Students Beg School Officials: 'Bring Back Pink Slime Burgers!'

Suburban parents freak out after kids demand a return of mystery meat burgers.

Pink slime never looked so good! (Illustraed by Lauren Wade)

Oct 9, 2013· 2 MIN READ
Jason Best is a regular contributor to TakePart who has worked for Gourmet and the Natural Resources Defense Council.

You know all those old jokes about the “mystery meat” they used to serve in the school cafeteria? Here's a new punch line: kids actually like the stuff.

At least that seems to be the case in Fairfax County, Virginia where additive-filled burgers are back on the menu, with little explanation from school officials beyond saying they heard complaints from kids.

Pretty shocking considering Fairfax County is a high-toned, uber-educated suburb of Washington, D.C., where the median income is twice the national average and the concentration of type-A personalities is off the charts. Despite all of the good-food dogma that's likely preached to Fairfax kids, they just can't stop craving the taste of mystery-meat hamburgers.

Fairfax is home to Real Food for Kids, a kind of PTA for the CSA set, a local group with self-described national ambitions. In an age when nearly one in three kids are overweight or obese, the group’s goals are admirable (even if its members seem kind of annoying): To replace much of the, let’s face it, junk food that’s become standard in school cafeterias with fresher, healthier fare.

The group scored a major coup in spring 2012 when it convinced Fairfax County Public Schools to substitute all-beef patties for the Frankenburgers the district had previously been serving to kids. Those offending patties contained a whopping 27 separate ingredients (or more, depending on who you’re talking to), including the infamous “pink slime” that made headlines awhile back.

During that campaign, according to the Washington Post, the group’s president frequently pointed out that even McDonald’s burgers only consist of three ingredients: 100-percent beef, salt and black pepper.

Here’s how RFFK describes itself on its website: “We are parents. Concerned parents… Parents who know that simple, wholesome food is better for our children. Parents like you! We don’t need an advanced degree to understand this, but many of us have them. We are pediatric healthcare professionals, nutritionists, healthcare workers, certified wellness experts, educators, farmers, chefs, and business owners. Smart people that understand a simple fact: poor diets are causing serious illnesses and obesity in our children.”

It must have come as a shock, then, to such self-proclaimed “smart people” that their (no doubt) smart children appear to prefer the pink-slimed, 27-ingredient burgers. The old-fashioned (meaning additive-laden) burgers are back on the menu in Fairfax County, and district officials say the reason is simple: That’s what the kids wanted.

“[S]tudents are our customers and we listen to them and implement their requests if possible,” wrote Penny McConnell, the food and nutritional service director for the district, explaining the move to parents.

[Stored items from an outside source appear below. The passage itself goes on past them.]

(* ===== verification/DecimalBinProps.v ===== *)
(** * DecimalBinProps: bytes, words and digits of the binary format *)
From stdpp Require Import base tactics option list numbers.
From Stdlib Require Import ZArith Lia.
From S2P Require Import Prelude Decimal DecimalProps DecimalMul DecimalBin.

Module DecimalBinProps.
Import Decimal DecimalProps DecimalMul DecimalBin.

(** ** Big endian bytes *)

Fixpoint be (n : nat) (x : Z) : list Z :=
  match n with O => [] | S n => (x / 256 ^ Z.of_nat n) mod 256 :: be n x end.

Lemma length_be n x : length (be n x) = n.
Proof. induction n; cbn; auto. Qed.

Lemma pow256 n : 0 < 256 ^ Z.of_nat n.
Proof. apply Z.pow_pos_nonneg; lia. Qed.

Lemma be_app n m x : be (n + m) x = be n (x / 256 ^ Z.of_nat m) ++ be m x.
Proof.
  induction n as [|n IH]; [done|]. cbn [be Nat.add app]. rewrite IH. do 2 f_equal.
  rewrite Nat2Z.inj_add, Z.pow_add_r by lia. pose proof (pow256 n). pose proof (pow256 m).
  rewrite (Z.mul_comm (256 ^ Z.of_nat n)), Z.div_div by lia. done.
Qed.

Lemma be_mod n x : be n (x mod 256 ^ Z.of_nat n) = be n x.
Proof.
  enough (H : forall m, (m <= n)%nat -> be m (x mod 256 ^ Z.of_nat n) = be m x) by (by apply H).
  induction m as [|m IH]; intros L; [done|]. cbn [be]. rewrite IH by lia. f_equal.
  pose proof (pow256 m). pose proof (pow256 n).
  replace (256 ^ Z.of_nat n) with (256 ^ Z.of_nat m * (256 * 256 ^ (Z.of_nat (n - m - 1)))).
  2:{ rewrite <- Z.pow_succ_r, <- Z.pow_add_r by lia. f_equal. lia. }
  assert (0 < 256 ^ Z.of_nat (n - m - 1)) by (apply Z.pow_pos_nonneg; lia).
  rewrite Z.rem_mul_r by lia. rewrite Z.add_comm, Z.mul_comm, Z.div_add_l by lia.
  rewrite (Z.div_small (x mod _)) by (apply Z.mod_pos_bound; lia). rewrite Z.add_0_r.
  rewrite Z.rem_mul_r by lia. by rewrite (Z.mul_comm 256), Z.mod_add, Z.mod_mod by lia.
Qed.

Lemma be_congr n x y : x mod 256 ^ Z.of_nat n = y mod 256 ^ Z.of_nat n -> be n x = be n y.
Proof. intros E. by rewrite <- (be_mod n x), E, be_mod. Qed.

(** A word under the mask of the sign. *)
Definition inv (neg : bool) (x : Z) : Z := if neg then -1 - x else x.

Definition mask_of (neg : bool) : Z := if neg then -1 else 0.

One school board member, who doesn’t appear to support the reversal, tells the Post that kids were squeamish because the all-beef patties looked pink in the middle—probably because among the numerous additives those patties lacked was artificial caramel coloring. As of yet, no one seems to be conjecturing that privileged kids slumming it with bad burgers might constitute some newfangled form of upper-middle-class rebellion.

Now, like a bad sequel, the Frankenburgers have risen from the dead, and although the district is assuring parents these do not contain pink slime, they do contain 26 separate ingredients, including a “tongue-twisting” litany of additives and preservatives as well as the aforementioned caramel coloring (so at least they appear well done).

You have to wonder whether the kids think any of this is such a big deal. After all, mom, the burgers come with a whole serving of vegetables—because ketchup still counts as a vegetable, right?